Japanese news companies also warp their reports on Trump. As The Liberty Magazine has discussed, however, the Trump revolution is not just a political-economic revolution: it is a religious revolution that aims to empower a country based upon belief in God.

Yet, news reports in Japan continue to omit the word “God” when quoting his speeches, and choose to completely ignore his remarks made at religious occasions.

These groups claim that atheism is religious freedom too, but it is only a passive freedom. This whole widespread sentiment of atheism and of treating religion as a faux pas comes from Article 20, and it must therefore be amended.

If the belief that god does not exist and that humans are machines becomes accepted as an active right, then democracy will cease to function, because democracy is fundamentally based on the idea that all people are equal because they are all children of God.

Master Ryuho Okawa, Founder and CEO of Happy Science, says thus:

If people are just ‘objects’ or ‘machines’, then they are not endowed with dignity. If democracy is simply a collection of ‘objects’ or ‘machines’ then there is nothing important about it. It is important because people are children of God. We can see that religious freedom and democracy are actually connected.

 
In other words, the idea that sovereignty lies with the people does not work unless we understand that people are children of God.

 

A World of Religious Freedom

Mike Pence announced the creation of two new bodies to protect religious freedom in the U.S.” 1) the Genocide Recovery and Persecution Response Program, and 2) the International Religious Freedom Fund. The first is a program that supports (with the help of local religious groups and leaders) individuals and their families who are being persecuted. The second aims at supporting people who are actively participating in the cause of religious freedom all around the world.

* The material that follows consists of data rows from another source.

Inductive ConnectionState := Connecting | Connected | Disconnected.
#[export] Instance state_eq_dec : EqDecision ConnectionState.
Proof. solve_decision. Defined.
Record ConnectionRoundState := mkCrs { round : Z; state : ConnectionState }.
Definition new_round (c : ConnectionRoundState) : Z * ConnectionRoundState :=
  let r := (round c + 1) mod (Int.u32_max + 1) in (r, mkCrs r Connecting).
Definition set_connected (c : ConnectionRoundState) : ConnectionRoundState := mkCrs (round c) Connected.
Definition is_round_gt (r : Z) (c : ConnectionRoundState) : bool :=
  if (r =? Int.u32_max) && (round c =? 0) then true else r <? round c.
Definition set_disconnected (r : Z) (c : ConnectionRoundState) : bool * ConnectionRoundState :=
  if is_round_gt r c then (false, c) else (true, mkCrs (round c) Disconnected).

(** The loops in the order they were begun: where each one is, whether its channel
    carries [Data::Close].  The window sends to the loop begun last. *)
Record loop := mkLoop { l_round : Z; l_at : ConnectionState; l_close : bool }.
Record session := mkSession {
  crs : ConnectionRoundState; thread : bool; loops : list loop;
  force_relay : bool; peer_info : option Z; reconnect_count : Z;
  clipboard_stops : list Z }.
Definition set_loops l s := mkSession (crs s) (thread s) l (force_relay s) (peer_info s) (reconnect_count s) (clipboard_stops s).
Definition set_crs c s := mkSession c (thread s) (loops s) (force_relay s) (peer_info s) (reconnect_count s) (clipboard_stops s).
Definition begin (s : session) : session :=
  let '(r, c) := new_round (crs s) in set_loops (loops s ++ [mkLoop r Connecting false]) (set_crs c s).
Definition send_close (s : session) : session :=
  set_loops (alter (λ x, mkLoop (l_round x) (l_at x) true) (length (loops s) - 1)%nat (loops s)) s.
(** The first loop of the window is begun beside [reconnect], its thread is not kept. *)
Definition session_start (s : session) : session := begin s.
Definition reconnect (force : bool) (s : session) : session :=
  if thread s && bool_decide (state (crs s) = Connecting) then s
  else
    let s := if thread s && bool_decide (state (crs s) = Connected) then send_close s else s in
    let s := begin s in
    mkSession (crs s) true (loops s) (force || force_relay s) None (reconnect_count s + 1) (clipboard_stops s).
(** The end of a loop: the clipboard (of an ordinary session) is let go only if no newer round has begun. *)
Definition finish (i : nat) (x : loop) (s : session) : session :=
  let '(ok, c) := set_disconnected (l_round x) (crs s) in
  mkSession c (thread s) (<[i := mkLoop (l_round x) Disconnected (l_close x)]> (loops s)) (force_relay s) (peer_info s) (reconnect_count s)
    (if ok then clipboard_stops s ++ [l_round x] else clipboard_stops s).
(** [Client::start] has an answer for loop [i]. *)
Definition started (i : nat) (ok : bool) (s : session) : session :=
  match loops s !! i with
  | Some x =>
      if decide (l_at x = Connecting) then
        if ok then set_loops (<[i := mkLoop (l_round x) Connected (l_close x)]> (loops s)) (set_crs (set_connected (crs s)) s)
        else finish i x s
      else s
  | None => s
  end.
(** Loop [i] leaves its turns. *)
Definition left_turns (i : nat) (s : session) : session :=
  match loops s !! i with
  | Some x => if decide (l_at x = Connected) then finish i x s else s
  | None => s
  end.
Inductive event := SessionStart | Reconnect (force : bool) | Started (i : nat) (ok : bool) | Left (i : nat).
Definition step (s : session) (ev : event) : session :=
  match ev with
  | SessionStart => session_start s
  | Reconnect force => reconnect force s
  | Started i ok => started i ok s
  | Left i => left_turns i s
  end.
Definition run (l : list event) (s : session) : session := foldl step s l.
Definition default : session := mkSession (mkCrs 0 Connecting) false [] false None 0 [].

The Department of Justice and its Religious Liberty Task Force will protect religions inside the country and work towards creating a method to support a religious nation, while the Department of State’s Ministerial marked the beginning of a movement encouraging countries to embrace faith on an international level. The Trump revolution is ready to be exported worldwide.

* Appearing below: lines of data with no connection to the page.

(* ===== verification/Input.v ===== *)
(** * The register's keyboard and mouse ([src/src/server/input_service.rs])

    The technician's key and mouse events are played on a [Device] (the crate
    [enigo], here with any behaviour) and through the [rdev] crate, on Windows.
    [KEYS_DOWN] remembers what went down, so that keys whose release never comes
    are released in the end: by a thread every ten seconds, and at exit.

    A step is one event with its locks held, or one elementary step of a thread
    that releases keys; [EUser] is whatever else happens to the keyboard. *)
From S2P Require Import Prelude Enigo.

Module Input.
Import Enigo.
Local Open Scope Z_scope.
Local Open Scope list_scope.

(** ** The protocol's names *)
Inductive ControlKey :=
  | CK_Unknown | CK_Alt | CK_Backspace | CK_CapsLock | CK_Control | CK_Delete | CK_DownArrow | CK_End | CK_Escape | CK_F1 | CK_F10
  | CK_F11 | CK_F12 | CK_F2 | CK_F3 | CK_F4 | CK_F5 | CK_F6 | CK_F7 | CK_F8 | CK_F9 | CK_Home | CK_LeftArrow | CK_Meta | CK_Option
  | CK_PageDown | CK_PageUp | CK_Return | CK_RightArrow | CK_Shift | CK_Space | CK_Tab | CK_UpArrow | CK_Numpad0 | CK_Numpad1
  | CK_Numpad2 | CK_Numpad3 | CK_Numpad4 | CK_Numpad5 | CK_Numpad6 | CK_Numpad7 | CK_Numpad8 | CK_Numpad9 | CK_Cancel | CK_Clear
  | CK_Menu | CK_Pause | CK_Kana | CK_Hangul | CK_Junja | CK_Final | CK_Hanja | CK_Kanji | CK_Convert | CK_Select | CK_Print
  | CK_Execute | CK_Snapshot | CK_Insert | CK_Help | CK_Sleep | CK_Separator | CK_Scroll | CK_NumLock | CK_RWin | CK_Apps
  | CK_Multiply | CK_Add | CK_Subtract | CK_Decimal | CK_Divide | CK_Equals | CK_NumpadEnter | CK_RAlt | CK_RControl | CK_RShift
  | CK_CtrlAltDel | CK_LockScreen.
#[export] Instance ControlKey_eq_dec : EqDecision ControlKey.
Proof. solve_decision. Defined.
Definition KEY_CHAR_START : Z := 9999.
(** The numbers of the generated enum. *)
Class ControlKeys := {
  ck_value : ControlKey -> Z;
  ck_of_value : Z -> option ControlKey;
  ck_known k : ck_of_value (ck_value k) = Some k;
  ck_small k : 0 <= ck_value k < KEY_CHAR_START;
}.
Inductive KeyboardMode := Legacy | Map | Translate | Auto | UnknownMode.
Inductive key_union := UControlKey (v : Z) | UChr (c : Z) | UUnicode (c : Z) | USeq (s : list Z) | UWin2winHotkey (c : Z).
Record KeyEvent := mkKey { mode : KeyboardMode; down : bool; modifiers : list Z; union : option key_union }.
Record MouseEvent := mkMouse { mask : Z; m_x : Z; m_y : Z; m_modifiers : list Z }.

(** ** [rdev] *)
Inductive RawKey := ScanCode (c : Z) | WinVirtualKeycode (c : Z).
#[export] Instance RawKey_eq_dec : EqDecision RawKey.
Proof. solve_decision. Defined.
#[export] Instance RawKey_countable : Countable RawKey.
Proof.
  apply (inj_countable' (λ r, match r with ScanCode c => inl c | WinVirtualKeycode c => inr c end)
           (λ x : Z + Z, match x with inl c => ScanCode c | inr c => WinVirtualKeycode c end)). by intros [].
Defined.
Inductive RdevKey := ControlLeft | ControlRight | MetaLeft | MetaRight | ShiftLeft | ShiftRight | AltLeft | AltGr | TabKey | ReturnKey
  | Kp0 | Kp1 | Kp2 | Kp3 | Kp4 | Kp5 | Kp6 | Kp7 | Kp8 | Kp9 | KpMinus | KpMultiply | KpDivide | KpPlus | KpDecimal | OtherKey.
Class Rdev {D : Device} := {
  simulate : bool -> RawKey -> dev -> dev;
  simulate_shift_release : bool -> dev -> dev;
  simulate_char : Z -> dev -> dev;
  simulate_unicode : Z -> dev -> dev;
  simulate_key_unicode : Z -> dev -> bool * dev;
  vk_to_scancode : Z -> Z;
  simulate_code : Z -> bool -> dev -> dev;
  as_keycode : Z -> Z;
  win_key_from_scancode : Z -> RdevKey;
}.

(** ** State *)
Inductive KeysDown := DRdevKey (r : RawKey) | DEnigoKey (n : Z).
#[export] Instance KeysDown_eq_dec : EqDecision KeysDown.
Proof. solve_decision. Defined.
#[export] Instance KeysDown_countable : Countable KeysDown.
Proof.
  apply (inj_countable' (λ r, match r with DRdevKey c => inl c | DEnigoKey c => inr c end)
           (λ x : RawKey + Z, match x with inl c => DRdevKey c | inr c => DEnigoKey c end)). by intros [].
Defined.
Inductive effect :=
  | KDown (k : Key) (ok : bool) | KUp (k : Key) | KClick (k : Key) | KSeq (s : list Z)
  | MTo (x y : Z) | MRel (x y : Z) | MDown (b : MouseButton) | MUp (b : MouseButton) | ScrollX (n : Z) | ScrollY (n : Z)
  | Sim (press : bool) (r : RawKey) | SimShift (left : bool) | SimChar (c : Z) | SimUnicode (c : Z) | SimKeyUnicode (u : Z) | SimCode (scan : Z) (press : bool)
  | ChangeDesktop | SendSas | LockScreen | Whiteboard (conn x y btns : Z).
Record last_input := mkInput { i_conn : Z; i_time : Z; i_x : Z; i_y : Z }.

Section input.
Context {D : Device} {R : Rdev} {CK : ControlKeys} (to_uppercase : list Z -> list Z) (get_cursor_pos : dev -> option (Z * Z)).
Record world := mkWorld {
  en : dev; KEYS_DOWN : gmap KeysDown Z; LATEST_PEER_INPUT_CURSOR : last_input; RELATIVE_MOUSE_CONNS : gset Z; EXITING : bool;
  pending : list (KeysDown * bool);     (** what the releasing threads have found, and whether it is forgotten already *)
  out : list effect }.
Definition set_keys k w := mkWorld (en w) k (LATEST_PEER_INPUT_CURSOR w) (RELATIVE_MOUSE_CONNS w) (EXITING w) (pending w) (out w).
Definition set_peer p w := mkWorld (en w) (KEYS_DOWN w) p (RELATIVE_MOUSE_CONNS w) (EXITING w) (pending w) (out w).
Definition set_relative s w := mkWorld (en w) (KEYS_DOWN w) (LATEST_PEER_INPUT_CURSOR w) s (EXITING w) (pending w) (out w).
Definition set_pending p w := mkWorld (en w) (KEYS_DOWN w) (LATEST_PEER_INPUT_CURSOR w) (RELATIVE_MOUSE_CONNS w) (EXITING w) p (out w).
Definition act (x : effect) (d : dev) (w : world) : world :=
  mkWorld d (KEYS_DOWN w) (LATEST_PEER_INPUT_CURSOR w) (RELATIVE_MOUSE_CONNS w) (EXITING w) (pending w) (out w ++ [x]).
Definition note (x : effect) (w : world) : world := act x (en w) w.
(** Calls of the device and of [rdev], noted down. *)
Definition kdown (k : Key) (w : world) : bool * world := let '(ok, d) := key_down k (en w) in (ok, act (KDown k ok) d w).
Definition kup (k : Key) (w : world) : world := act (KUp k) (key_up k (en w)) w.
Definition kclick (k : Key) (w : world) : world := act (KClick k) (key_click k (en w)) w.
Definition kseq (s : list Z) (w : world) : world := act (KSeq s) (key_sequence s (en w)) w.
Definition sim (press : bool) (r : RawKey) (w : world) : world := act (Sim press r) (simulate press r (en w)) w.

As Sam Brownback ambassador-at-large for International Freedom said at the Ministerial, “Religious freedom really, truly is for everyone. It’s a right given by God and it’s a beautiful part of our human dignity.”

Those at the Ministerial got the impression that religious freedom is a right that points to the beautiful part of our human dignity, and is more reverent than all of the other freedoms.

In Japan on the other hand, the government has remained silent about issues concerning human rights. But as Bob Fu told the Liberty Magazine, “Japan is a democratic country, but the government is not committed to protecting religious freedom. I am disappointed that the Japanese government has not done what it should have in a bid to avoid political friction.”

The Japanese government has continued to disappoint activists, but it must abandon its complacency, and truly commit to realizing world peace and religious unity.